Hi I am doing a statistics course for my CGA (Certified General Accountant) and I am having trouble on a assignment and I was hoping that some one could over look my work and let me know what you think. This assignment is a lot of algebra and statistics math equations. If any one could be help it would be sincerely appreciated.
Here is the assignment :
Prepare this assignment in a format that is compatible with Microsoft Office. If you are unsure about whether your files are compatible, check with your instructor or contact the Student Support Centre.
Assignment 1 covers the material you studied in Lessons 1 to 5 and is worth 20 percent of your final grade for this course. It is made up of nine problems with multiple parts. The distribution of marks is indicated in parentheses next to each question.
Important! The solutions to assignment problems must show all important steps such as formulas and procedures used in the solutions (or references to formulas—e.g., textbook formula 10.7—when formulas are difficult to print). Full credit will not be given if only the final answers are displayed. On the other hand, partial marks will be awarded for correct formulas and procedures even if final answers contain calculation errors.
1. A sociologist interested in youth culture is conducting a study on Twitter. To determine how many times students log in to their accounts, she obtains a sample of 10 students. Students are asked how many times they log in to their account per month. The responses are shown below. (4 marks)
1 140 2 174 3 122 4 250 5 145 6 120 7 180 8 212 9 142 10 125
a. According to the sample the sociologist collected, how many times on average did a student access his/her Twitter account each month?
b. Calculate and interpret the inter-quartile range.
c. Calculate and interpret the 80th percentiles.
d. Calculate the z-scores and state whether or not there are any outliers in this data set. Explain
2. To compare the users of Twitter to those of Facebook, the sociologist asked another 10 students to indicate the number of times they log in to their Facebook account each month. The average number of times a student accessed his/her account per month was 150 with standard deviation of 25. (4 marks)
a. Which of the two groups (users of Twitter vs. Facebook) is more dispersed relative to mean in their usage and why?

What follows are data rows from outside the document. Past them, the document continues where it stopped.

(* ===== verification/IrCorrect.v ===== *)
(** The promises of the translations of ir.cc: what is translated to the intermediate representation is
    translated back to the same message in canonical form, and which multicast groups are accepted. *)
From S2P Require Import Prelude Bitset ByteString Abseil HexString NetAddr NetAddrText IrUtils EntityKeys IrData IrProgram IrTranslation IrRoundtrip IrReplication IrProgramCorrect.

Section entities.
Context `{AbslStringsLaws} `{!Ipv6.Inet, !Ipv6.InetLaws} `{Gutil}.
Context (IsStructurallyValid : str → bool).

(** * The canonical message has the same translation *)

(** The translation of a value depends on the number it spells only. *)
Lemma value_same format w s t :
  s ≠ [] → t ≠ [] → bytes_short s → bytes_short t → be_value s = be_value t → format ≠ STRING →
  ArbitraryByteStringToIrValue IsStructurallyValid format w s = ArbitraryByteStringToIrValue IsStructurallyValid format w t.
Proof.
  intros Hs Ht Hsl Htl Hv Hf. unfold ArbitraryByteStringToIrValue.
  rewrite !bool_decide_eq_false_2, !ByteStringToBitset_nonempty, !normalized_eq, Hv by (done || lia). by destruct format.
Qed.

Lemma canonical_bytes s :
  s ≠ [] → bytes_short s →
  let c := ArbitraryToCanonicalByteString s in c ≠ [] ∧ bytes_short c ∧ be_value c = be_value s.
Proof.
  intros Hs Hl c. destruct (IrUtils.canonical_value s Hs Hl) as [Hv Hc]. fold c in Hv, Hc.
  assert (c ≠ []) as Hne by (by intros ->). split; [done|]. split; [|done].
  pose proof (canonical_length_le c s Hc Hs Hv) as Hle. unfold bytes_short in *. lia.
Qed.

Lemma value_canonical format w bytes v :
  bytes_short bytes → ArbitraryByteStringToIrValue IsStructurallyValid format w bytes = Ok v →
  ArbitraryByteStringToIrValue IsStructurallyValid format w (pi_bytes format bytes) = Ok v.
Proof.
  intros Hl Hv. assert (bytes ≠ []) as Hne by (by intros ->). unfold pi_bytes. case_bool_decide as Hs; [done|].
  destruct (canonical_bytes bytes Hne Hl) as (Hc & Hcl & Hcv).
  by rewrite (value_same format w (ArbitraryToCanonicalByteString bytes) bytes).
Qed.

Lemma normalized_canonical s w t :
  bytes_short s → ArbitraryToNormalizedByteString s w = Ok t →
  ArbitraryToNormalizedByteString (ArbitraryToCanonicalByteString s) w = Ok t.
Proof.
  intros Hl Ht. assert (s ≠ []) as Hne by (by intros ->). destruct (canonical_bytes s Hne Hl) as (Hc & Hcl & Hcv).
  by rewrite normalized_eq, Hcv, <-normalized_eq.
Qed.

Lemma match_value_canonical definition m v :
  match_in_range m → PiMatchValueToIr IsStructurallyValid definition m = Ok v →
  PiMatchValueToIr IsStructurallyValid definition
    (mkFieldMatch (field_id m) (canonical_match_value (match_format definition) (field_match m))) = Ok v.
Proof.
  unfold PiMatchValueToIr, match_in_range. cbn [field_match].
  destruct (match_type (match_field definition)); destruct (field_match m) as [b|b mask|b p|lo hi|b|payload|];
    try done; cbn [canonical_match_value].
  - intros Hr (x & Hx%as_invalid_Ok & Hv)%bind_Ok_iff. by rewrite (value_canonical _ _ b x).
  - intros [Hr _] (msk & Hm & (t & Ht%as_invalid_Ok & Hv)%bind_Ok_iff)%bind_Ok_iff.
    rewrite Hm. cbn [mbind result_bind]. by rewrite (normalized_canonical _ _ t).
  - intros [Hr Hrm] (t & Ht%as_invalid_Ok & (msk & Hm%as_invalid_Ok & Hv)%bind_Ok_iff)%bind_Ok_iff.
    rewrite (normalized_canonical b _ t) by done. cbn [as_invalid mbind result_bind].
    by rewrite (normalized_canonical mask _ msk).
  - intros Hr (x & Hx%as_invalid_Ok & Hv)%bind_Ok_iff. by rewrite (value_canonical _ _ b x).
Qed.

Lemma table_match_canonical options table m y :
  match_in_range m → PiTableMatchToIr IsStructurallyValid options table m = Ok y →
  PiTableMatchToIr IsStructurallyValid options table (canonical_match table m) = Ok y.
Proof.
  intros Hr. unfold PiTableMatchToIr, canonical_match. cbn [field_id].
  destruct (match_fields_by_id table !! field_id m) as [d|]; [|done]. cbn [fmap option_fmap option_map from_option id].
  unfold PiMatchFieldToIr.
  intros (ir & (v & Hv & Hu)%bind_Ok_iff & Hy)%bind_Ok_iff.
  rewrite (match_value_canonical d m v) by done. cbn [mbind result_bind]. by rewrite Hu.
Qed.

(** A loop that succeeds succeeds alike on elements with the same keys and translations. *)
Lemma unique_loop_map {X K Y} `{Countable K} (key : X → K) (f : X → result (gset str * list Y)) (g : X → X) l
  used names out reasons :
  (∀ x, key (g x) = key x) → (∀ x y, x ∈ l → f x = Ok y → f (g x) = Ok y) →
  fold_result (unique_step key f) l (∅, ∅, [], reasons) = Ok (used, names, out, false) →
  fold_result (unique_step key f) (map g l) (∅, ∅, [], reasons) = Ok (used, names, out, false).
Proof.
  intros Hkey Hf (-> & Hnd & ys & Hys & -> & -> & ->)%unique_loop_Ok.
  assert (map key (map g l) = map key l) as Hk by (rewrite map_map; by apply map_ext).
  apply unique_loop_Ok. rewrite Hk. split; [done|]. split; [done|]. exists ys. split; [|done].
  clear Hk Hnd. induction Hys as [|x y l ys Hy Hys IH]; constructor.
  - apply Hf; [by left|done].
  - apply IH. intros x' y' Hx'. apply Hf. by right.
Qed.

Lemma action_canonical info options a valid_actions ir :
  action_in_range a → PiActionToIr IsStructurallyValid info options a valid_actions = Ok ir →
  PiActionToIr IsStructurallyValid info options (canonical_action info a) valid_actions = Ok ir.
Proof.
  intros Hr. unfold PiActionToIr, canonical_action. cbn [action_id params].
  destruct (actions_by_id info !! action_id a) as [action|] eqn:Ha; [|done]. destruct (negb _); [done|].
  intros ([[[used names] out] reasons] & Hloop & (r & Hc & [-> <-]%unless_invalid_Ok)%bind_Ok_iff)%bind_Ok_iff.
  pose proof Hc as [_ ->]%attempt_reasons. cbn [fmap option_fmap option_map from_option id].
  rewrite (unique_loop_map _ _ _ _ used names out _); [cbn [mbind result_bind]; by rewrite Hc| | |done].
  - by intros [i v].
  - intros [i v] y Hin. unfold PiParamToIr. pose proof (proj1 (Forall_forall _ _) Hr _ Hin) as Hv. cbn in Hv.
    destruct (IrData.params_by_id action !! i) as [d|]; [|done]. cbn [fmap option_fmap option_map from_option id].
    intros (x & Hx & Hy)%bind_Ok_iff. by rewrite (value_canonical _ _ v x).
Qed.

Lemma action_set_canonical info options l valid_actions ir :
  Forall (λ a, action_in_range (set_action a)) l →
  PiActionSetToIr IsStructurallyValid info options l valid_actions = Ok ir →
  PiActionSetToIr IsStructurallyValid info options
    (map (λ a, mkActionProfileAction (canonical_action info (set_action a)) (weight a)
                 (canonical_watch (watch_kind a))) l) valid_actions = Ok ir.
Proof.
  intros Hr Hs%translate_all_Ok. apply translate_all_Ok. induction Hs as [|a i l ir Ha Hs IH]; [constructor|].
  apply Forall_cons in Hr as [Hra Hr]. cbn [map]. constructor; [|auto]. unfold PiProfileActionToIr in *.
  apply bind_Ok_iff in Ha as (x & Hx & Hi). cbn [set_action weight].
  rewrite (action_canonical info options (set_action a) valid_actions x) by done. cbn [mbind result_bind].
  rewrite <-Hi. unfold watch_port. cbn [watch_kind]. by destruct (watch_kind a) as [|[]|].
Qed.

Lemma table_action_canonical info options table a ir :
  table_action_in_range a → PiTableActionToIr IsStructurallyValid info options table a = Ok ir →
  PiTableActionToIr IsStructurallyValid info options table (canonical_table_action info a) = Ok ir.
Proof.
  intros Hr. unfold PiTableActionToIr. destruct (entry_actions table) as [|v vs]; [by destruct a|].
  destruct a as [|a| | |l|]; try done; cbn [canonical_table_action].
  - destruct (uses_oneshot table); [done|]. intros (x & Hx & Hi)%bind_Ok_iff. by rewrite (action_canonical _ _ a _ x).
  - destruct (negb _); [done|]. intros (x & Hx & Hi)%bind_Ok_iff. by rewrite (action_set_canonical _ _ l _ x).
Qed.

Lemma entry_canonical info options table pi ir :
  tables_by_id info !! table_id pi = Some table → entry_in_range pi →
  PiTableEntryToIr IsStructurallyValid info pi options = Ok ir →
  PiTableEntryToIr IsStructurallyValid info
    (if key_only options then canonical_key table pi else canonical_entry info table pi) options = Ok ir.
Proof.
  intros Htable [Hmr Har]. unfold PiTableEntryToIr.
  assert (table_id (if key_only options then canonical_key table pi else canonical_entry info table pi) = table_id pi)
    as -> by (by destruct (key_only options)).
  assert (match_ (if key_only options then canonical_key table pi else canonical_entry info table pi) =
    map (canonical_match table) (match_ pi)) as -> by (by destruct (key_only options)).
  assert (priority (if key_only options then canonical_key table pi else canonical_entry info table pi) = priority pi)
    as -> by (by destruct (key_only options)).
  rewrite Htable.
  intros ([[[used names] out] reasons] & Hloop & (r & Hc & Hrest)%bind_Ok_iff)%bind_Ok_iff.
  assert (reasons = false) as ->.
  { destruct reasons; [|done]. apply attempt_Ok in Hc as [(? & _ & <-)|(? & _ & <-)]; cbn [orb] in Hrest;
    (destruct (key_only options); [done|]; apply bind_Ok_iff in Hrest as ([a r'] & Ha & [Hf _]%unless_invalid_Ok);
      apply orb_false_iff in Hf as [-> _]; by apply attempt_Ok in Ha as [(? & _ & [=])|(? & _ & [=])]). }
  rewrite (unique_loop_map _ _ _ _ used names out _); [|done| |done].
  2: { intros m y Hm. apply table_match_canonical. rewrite Forall_forall in Hmr. by apply Hmr. }
  cbn [mbind result_bind]. rewrite Hc. cbn [mbind result_bind]. destruct (key_only options); [done|].
  apply bind_Ok_iff in Hrest as ([a r'] & Ha & [Hf <-]%unless_invalid_Ok). apply orb_false_iff in Hf as [-> Hmeters].
  apply attempt_Ok in Ha as [(x & Hx & [= <- Hr])|(e & _ & [=])].
  unfold canonical_entry. cbn [action meter_config counter_data meter_counter_data metadata].
  rewrite (table_action_canonical info options table (action pi) x) by done. cbn [attempt mbind result_bind].
  rewrite Hr. cbn [orb].
  assert (meters_ok table (copy_meter_config <$> meter_config pi) (counter_data pi) (meter_counter_data pi) =
    meters_ok table (meter_config pi) (counter_data pi) (meter_counter_data pi)) as ->.
  { unfold meters_ok. by destruct (meter_config pi). }
  rewrite Hmeters. cbn [unless_invalid]. do 2 f_equal. by destruct (meter_config pi).
Qed.

(** * Entities *)

(** Longest-prefix matches on IPv6 addresses have all 128 bits. *)
Definition addresses_full (info : IrP4Info) : Prop :=
  ∀ i table j definition, tables_by_id info !! i = Some table →
    match_fields_by_id table !! j = Some definition → lpm_addresses_full definition.

Definition canonical_entity (info : IrP4Info) (options : TranslationOptions) (e : Entity) : Entity :=
  match e with
  | kTableEntry t =>
    match tables_by_id info !! table_id t with
    | Some table => kTableEntry (if key_only options then canonical_key table t else canonical_entry info table t)
    | None => e
    end
  | kPacketReplicationEngineEntry pre => kPacketReplicationEngineEntry (canonical_pre options pre)
  | kOtherEntity _ => e
  end.
Definition entity_in_range (e : Entity) : Prop :=
  match e with kTableEntry t => entry_in_range t | _ => True end.

Lemma entity_back info options e ir :
  well_formed info → addresses_full info → entity_in_range e →
  PiEntityToIr IsStructurallyValid info e options = Ok ir →
  IrEntityToPi info ir options = Ok (canonical_entity info options e).
Proof.
  intros Hwf Hfull Hrange. unfold PiEntityToIr, IrEntityToPi, canonical_entity. destruct e as [t|pre|field].
  - intros (entry & Hentry & [= <-])%bind_Ok_iff.
    destruct (tables_by_id info !! table_id t) as [table|] eqn:Htable.
    + rewrite (table_entry_back IsStructurallyValid info options table t entry); [done..| |done|done].
      intros i d. by apply (Hfull _ _ i d Htable).
    + unfold PiTableEntryToIr in Hentry. by rewrite Htable in Hentry.
  - intros (entry & Hentry%pre_back & [= <-])%bind_Ok_iff. by rewrite Hentry.
  - by intros (x & _ & [=])%bind_Ok_iff.
Qed.
(** A key drops the metadata of a multicast group only on the way back. *)
Definition keeps_metadata (options : TranslationOptions) (e : Entity) : Prop :=
  match e with
  | kPacketReplicationEngineEntry (kMulticastGroupEntry _ _ metadata) => key_only options = true → metadata = []
  | _ => True
  end.

Lemma entity_canonical info options e ir :
  entity_in_range e → keeps_metadata options e → PiEntityToIr IsStructurallyValid info e options = Ok ir →
  PiEntityToIr IsStructurallyValid info (canonical_entity info options e) options = Ok ir.
Proof.
  intros Hrange Hkeep. unfold canonical_entity. destruct e as [t|pre|field]; [| |done].
  - destruct (tables_by_id info !! table_id t) as [table|] eqn:Htable; [|done]. cbn [PiEntityToIr].
    intros (entry & Hentry & Hir)%bind_Ok_iff. by rewrite (entry_canonical info options table t entry).
  - cbn [PiEntityToIr]. intros (entry & Hentry & Hir)%bind_Ok_iff. rewrite <-Hir. unfold canonical_pre.
    enough (PiPacketReplicationEngineEntryToIr (if key_only options then match pre with
      | kMulticastGroupEntry id _ _ => kMulticastGroupEntry id [] []
      | kCloneSessionEntry id _ _ _ => kCloneSessionEntry id [] 0 0 | e => e end else pre) options = Ok entry) as -> by done.
    destruct (key_only options) eqn:Hk; [|done]. rewrite <-Hentry.
    destruct pre as [id l metadata|id l cos len|]; [| |done]; cbn [PiPacketReplicationEngineEntryToIr];
      unfold PiMulticastGroupEntryToIr, PiCloneSessionEntryToIr; rewrite Hk; [|done].
    cbn in Hkeep. by rewrite Hkeep.
Qed.
Lemma created_metadata p4_info info kind by_id by_name :
  packet_widths_given p4_info → CreateIrP4Info p4_info = Ok info →
  metadata_by_id info kind = Some by_id → metadata_by_name info kind = Some by_name → metadata_ok by_id by_name.
Proof.
  intros Hw. unfold CreateIrP4Info. intros ([actions references] & Hactions & Hrest)%bind_Ok_iff.
  apply bind_Ok_iff in Hrest as (profiles & _ & Hrest). apply bind_Ok_iff in Hrest as ([tables1 references1] & Htables & Hrest).
  apply bind_Ok_iff in Hrest as ([packet_in packet_out] & Hpackets & Hrest).
  apply bind_Ok_iff in Hrest as (tables2 & _ & Hrest). apply bind_Ok_iff in Hrest as (tables3 & _ & Hrest).
  apply bind_Ok_iff in Hrest as (u1 & _ & Hrest). apply bind_Ok_iff in Hrest as (u2 & _ & Hrest).
  apply bind_Ok_iff in Hrest as (u3 & _ & Hrest). apply bind_Ok_iff in Hrest as (built_in0 & _ & Hrest).
  apply bind_Ok_iff in Hrest as (refs & _ & Hrest). apply bind_Ok_iff in Hrest as ([tables built_in] & _ & Hrest).
  apply bind_Ok_iff in Hrest as (ranks & _ & [= <-]).
  apply process_metadata_ok in Hpackets as [Hpin Hpout]; [|exact Hw|by split; apply empty_metadata_ok].
  unfold metadata_by_id, metadata_by_name. cbn [packet_in_metadata_by_id packet_in_metadata_by_name packet_out_metadata_by_id packet_out_metadata_by_name].
  case_bool_decide; [intros [= <-] [= <-]; exact Hpin|]. case_bool_decide; [intros [= <-] [= <-]; exact Hpout|done].
Qed.
End created.

(** * Packets *)

Section packets.
Context `{AbslStringsLaws} `{!Ipv6.Inet, !Ipv6.InetLaws} `{Gutil}.
Context (IsStructurallyValid : str → bool).
Implicit Types (by_id : gmap Z IrPacketIoMetadataDefinition) (by_name : gmap str IrPacketIoMetadataDefinition).

(** A value that its definition allows. *)
Definition metadata_fits by_id (m : Z * str) : Prop :=
  ∃ d, by_id !! fst m = Some d ∧
    if is_padding d then IsAllZeros (snd m) = true
    else ∃ v, ArbitraryByteStringToIrValue IsStructurallyValid (metadata_format d) (bitwidth (metadata_element d)) (snd m) = Ok v.

Definition named by_id (m : Z * str) : bool :=
  match by_id !! fst m with Some d => negb (is_padding d) | None => false end.
Definition canonical_metadata by_id (m : Z * str) : Z * str :=
  (fst m, pi_bytes (default HEX_STRING (metadata_format <$> by_id !! fst m)) (snd m)).
Definition canonical_packet by_id by_name (p : PiPacket) : PiPacket :=
  mkPiPacket (pi_payload p) (map (canonical_metadata by_id) (List.filter (named by_id) (pi_metadata p)) ++ padding_metadata by_name).

(** A named value and its translation. *)
Definition translated by_id (m : Z * str) (x : str * IrValue) : Prop :=
  ∃ d, by_id !! fst m = Some d ∧ is_padding d = false ∧ fst x = definition_name d ∧
    ArbitraryByteStringToIrValue IsStructurallyValid (metadata_format d) (bitwidth (metadata_element d)) (snd m) = Ok (snd x).

Lemma pi_metadata_Ok by_id m y : PiMetadataToIr IsStructurallyValid by_id m = Ok y ↔
  metadata_fits by_id m ∧ (named by_id m = false ∧ y = (∅, []) ∨ ∃ x, named by_id m = true ∧ y = (∅, [x]) ∧ translated by_id m x).
Proof.
  unfold PiMetadataToIr, metadata_fits, named, translated. destruct m as [id v]. cbn [fst snd].
  destruct (by_id !! id) as [d|]; [|by split; [done|intros [(d & [=] & _) _]]]. destruct (is_padding d) eqn:Hp; cbn [negb].
  - destruct (IsAllZeros v) eqn:Hz; cbn [negb]; last first.
    { split; [done|]. intros [(d' & [= <-] & Hv) _]. rewrite Hp in Hv. cbn in Hv. congruence. }
    split; [|by intros (_ & [[_ ->]|(x & [=] & _)])]. intros [= <-]. split; [|by left]. exists d. by rewrite Hp.
  - split.
    + intros (ir & Hir & [= <-])%bind_Ok_iff. split; [exists d; rewrite Hp; eauto|]. right. eexists. split; [done|]. split; [done|].
      exists d. done.
    + intros (_ & [[[=] _]|(x & _ & -> & d' & [= <-] & _ & Hn & ->)]). cbn. do 3 f_equal. by destruct x; cbn in *; subst.
Qed.

Lemma pi_metadata_list by_id l ys : Forall2 (λ m y, PiMetadataToIr IsStructurallyValid by_id m = Ok y) l ys →
  Forall (metadata_fits by_id) l ∧ Forall2 (translated by_id) (List.filter (named by_id) l) (concat (map snd ys)).
Proof.
  induction 1 as [|m y l ys Hm Hl [IHf IHt]]; [by repeat constructor|]. apply pi_metadata_Ok in Hm as [Hf Hm].
  split; [by constructor|]. cbn [List.filter map concat].
  destruct Hm as [[-> ->]|(x & -> & -> & Hx)]; cbn [snd app]; [done|by constructor].
Qed.
Lemma pi_metadata_total by_id l : Forall (metadata_fits by_id) l →
  ∃ ys, Forall2 (λ m y, PiMetadataToIr IsStructurallyValid by_id m = Ok y) l ys.
Proof.
  induction 1 as [|m l Hm Hl [ys IH]]; [by exists []|]. pose proof Hm as (d & Hd & Hv).
  destruct (is_padding d) eqn:Hp.
  - exists ((∅, []) :: ys). constructor; [|done]. apply pi_metadata_Ok. split; [done|]. left. unfold named. by rewrite Hd, Hp.
  - destruct Hv as [v Hv]. exists ((∅, [(definition_name d, v)]) :: ys). constructor; [|done]. apply pi_metadata_Ok. split; [done|].
    right. eexists. unfold named. rewrite Hd, Hp. split; [done|]. split; [done|]. by exists d.
Qed.

(** ** What is accepted *)

Lemma none_missing by_id (used : gset Z) :
  existsb (λ '(id, _), negb (bool_decide (id ∈ used))) (map_to_list by_id) = false ↔ ∀ id, is_Some (by_id !! id) → id ∈ used.
Proof.
  split.
  - intros Hex id [d Hd]. apply elem_of_map_to_list in Hd. destruct (decide (id ∈ used)) as [|Hn]; [done|]. exfalso.
    apply not_true_iff_false in Hex. apply Hex, existsb_exists. exists (id, d). split; [by apply list_elem_of_In|].
    by rewrite bool_decide_eq_false_2.
  - intros Hall. apply not_true_iff_false. intros ([id d] & Hin%list_elem_of_In%elem_of_map_to_list & Hn)%existsb_exists.
    rewrite bool_decide_eq_true_2 in Hn; [done|]. apply Hall. eauto.
Qed.

Lemma packet_accepted info kind packet ir by_id : metadata_by_id info kind = Some by_id →
  PiPacketIoToIr IsStructurallyValid info kind packet = Ok ir ↔
  NoDup (map fst (pi_metadata packet)) ∧ (∀ id, is_Some (by_id !! id) ↔ id ∈ map fst (pi_metadata packet)) ∧
  Forall (metadata_fits by_id) (pi_metadata packet) ∧
  ir_payload ir = pi_payload packet ∧ Forall2 (translated by_id) (List.filter (named by_id) (pi_metadata packet)) (ir_metadata ir).
Proof.
  intros Hk. unfold PiPacketIoToIr. rewrite Hk. split.
  - intros ([[[used names] out] reasons] & Hl & [[-> Hm]%orb_false_iff <-]%unless_invalid_Ok)%bind_Ok_iff.
    apply unique_loop_Ok in Hl as (_ & Hnd & ys & Hys & -> & _ & ->). apply pi_metadata_list in Hys as [Hf Ht].
    rewrite none_missing in Hm. setoid_rewrite elem_of_list_to_set in Hm. split_and!; try done.
    intros id. split; [by apply Hm|]. intros ([i v] & -> & Hin)%list_elem_of_fmap. rewrite Forall_forall in Hf.
    destruct (Hf _ Hin) as (d & Hd & _). eauto.
  - intros (Hnd & Hdom & Hf & Hp & Ht). destruct (pi_metadata_total by_id _ Hf) as [ys Hys].
    rewrite (proj2 (unique_loop_Ok fst (PiMetadataToIr IsStructurallyValid by_id) (pi_metadata packet) _ _ _ false)
      (conj eq_refl (conj Hnd (ex_intro _ ys (conj Hys (conj eq_refl (conj eq_refl eq_refl))))))). cbn [mbind result_bind].
    rewrite (proj2 (none_missing by_id _)); [|intros id Hid; apply elem_of_list_to_set; by apply Hdom]. cbn [orb unless_invalid].
    f_equal. destruct ir as [payload metadata]. cbn in *. subst. f_equal.
    destruct (pi_metadata_list by_id _ _ Hys) as [_ Ht']. clear -Ht Ht'. revert Ht'. generalize (concat (map snd ys)).
    induction Ht as [|m x l xs (d & Hd & _ & Hn & Hv) _ IH]; intros xs' Hxs'; inversion Hxs' as [|? x' ? ? (d' & Hd' & _ & Hn' & Hv')]; subst; [done|].
    f_equal; [|by apply IH]. rewrite Hd' in Hd. injection Hd as ->. rewrite Hv' in Hv. injection Hv as ?. destruct x, x'; cbn in *; congruence.
Qed.

(** ** The way back *)

Lemma named_fits by_id m x : translated by_id m x → named by_id m = true ∧ metadata_fits by_id m.
Proof.
  intros (d & Hd & Hp & _ & Hv). unfold named, metadata_fits. rewrite Hd, Hp. split; [done|]. exists d. rewrite Hp. eauto.
Qed.

Lemma ir_metadata_back options by_id by_name m x :
  metadata_ok by_id by_name → bytes_short (snd m) → translated by_id m x →
  IrMetadataToPi options by_name x = Ok (∅, [canonical_metadata by_id m]).
Proof.
  intros [Hx Hel] Hs (d & Hd & Hp & Hn & Hv). unfold IrMetadataToPi, canonical_metadata. destruct x as [name v]. cbn [fst snd] in *.
  subst name. destruct (found_by_id _ _ _ _ Hx _ _ Hd) as [Hid Hname]. destruct (Hel _ _ Hd) as [Hw Hfit]. rewrite Hname, Hp.
  rewrite (value_back IsStructurallyValid options _ _ (snd m) v) by done. rewrite Hd. cbn [mbind result_bind fmap option_fmap option_map default].
  by rewrite <-Hid.
Qed.

Lemma translated_canonical by_id m x :
  bytes_short (snd m) → translated by_id m x → translated by_id (canonical_metadata by_id m) x.
Proof.
  intros Hs (d & Hd & Hp & Hn & Hv). exists d. cbn [canonical_metadata fst snd]. rewrite Hd. cbn [fmap option_fmap option_map default].
  split_and!; try done. by apply value_canonical.
Qed.

Lemma ir_list_back options by_id by_name l xs :
  metadata_ok by_id by_name → Forall (λ m, bytes_short (snd m)) l → Forall2 (translated by_id) l xs →
  Forall2 (λ x y, IrMetadataToPi options by_name x = Ok y) xs (map (λ m, (∅, [canonical_metadata by_id m])) l).
Proof.
  intros Hok Hs. induction 1 as [|m x l xs Hm Hl IH]; cbn [map]; [constructor|]. apply Forall_cons in Hs as [Hm' Hs].
  constructor; [by eapply ir_metadata_back|by apply IH].
Qed.
Lemma canonical_list_translated by_id l xs : Forall (λ m, bytes_short (snd m)) l → Forall2 (translated by_id) l xs →
  Forall2 (translated by_id) (map (canonical_metadata by_id) l) xs.
Proof.
  intros Hs. induction 1 as [|m x l xs Hm Hl IH]; cbn [map]; [constructor|]. apply Forall_cons in Hs as [Hm' Hs].
  constructor; [by apply translated_canonical|by apply IH].
Qed.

3. Investor ABC has two stocks: A and B. Each stock may increase in value, decrease in value, or remain unchanged. Consider the experiment of investing in the two stocks and observing the change (if any) in value. (4 marks)
a. How many experimental outcomes are possible?
b. Show a tree diagram for the experiment.
c. How many of the experimental outcomes result in an increase in value for at least one of the two stocks?
d. How many of the experimental outcomes result in a decrease in value for both stocks?
4. The Wildlife Research Institute conducted a survey to learn about whether or not people in certain regions of the country support wildlife. The data collected by the Institute is shown in the table below. (8 marks)
Support Wildlife Region Yes No 1 125 50 2 160 55 3 280 75 4 220 35 Total 785 215
a. What is the probability of finding a person who is from Region 1 and does not support wildlife?
b. If a person is from Region 2, what is the probability that he/she supports wildlife?
c. If a particular person supports wildlife, what is the probability that he/she is from Region 4?
d. If a person is randomly selected from the four regions above, what is the probability that he/she supports wildlife?
5. A survey of 254 landscaping companies showed that 155 of them advertised in newspaper A, 152 advertised in newspaper B, and 110 advertised in both.
a. What is the probability that a landscaping company advertised in at least one of the two news papers?
b. What is the probability that a landscaping company did not advertise in either news paper? (4 marks)
6. To investigate how often families eat out, The Surveying Company surveyed 500 adults living with children under the age of 18. The survey results are shown in the table below. (6 marks)
Number of Meals at a Restaurant Per Week Number of Survey Responses 0 14 1 12 2 30 3 34 4 36 5 120 6 114 7 or more 140
For a randomly selected family with children under the age of 18, compute the probability that
a. the family eats at a restaurant at least three meals during the week.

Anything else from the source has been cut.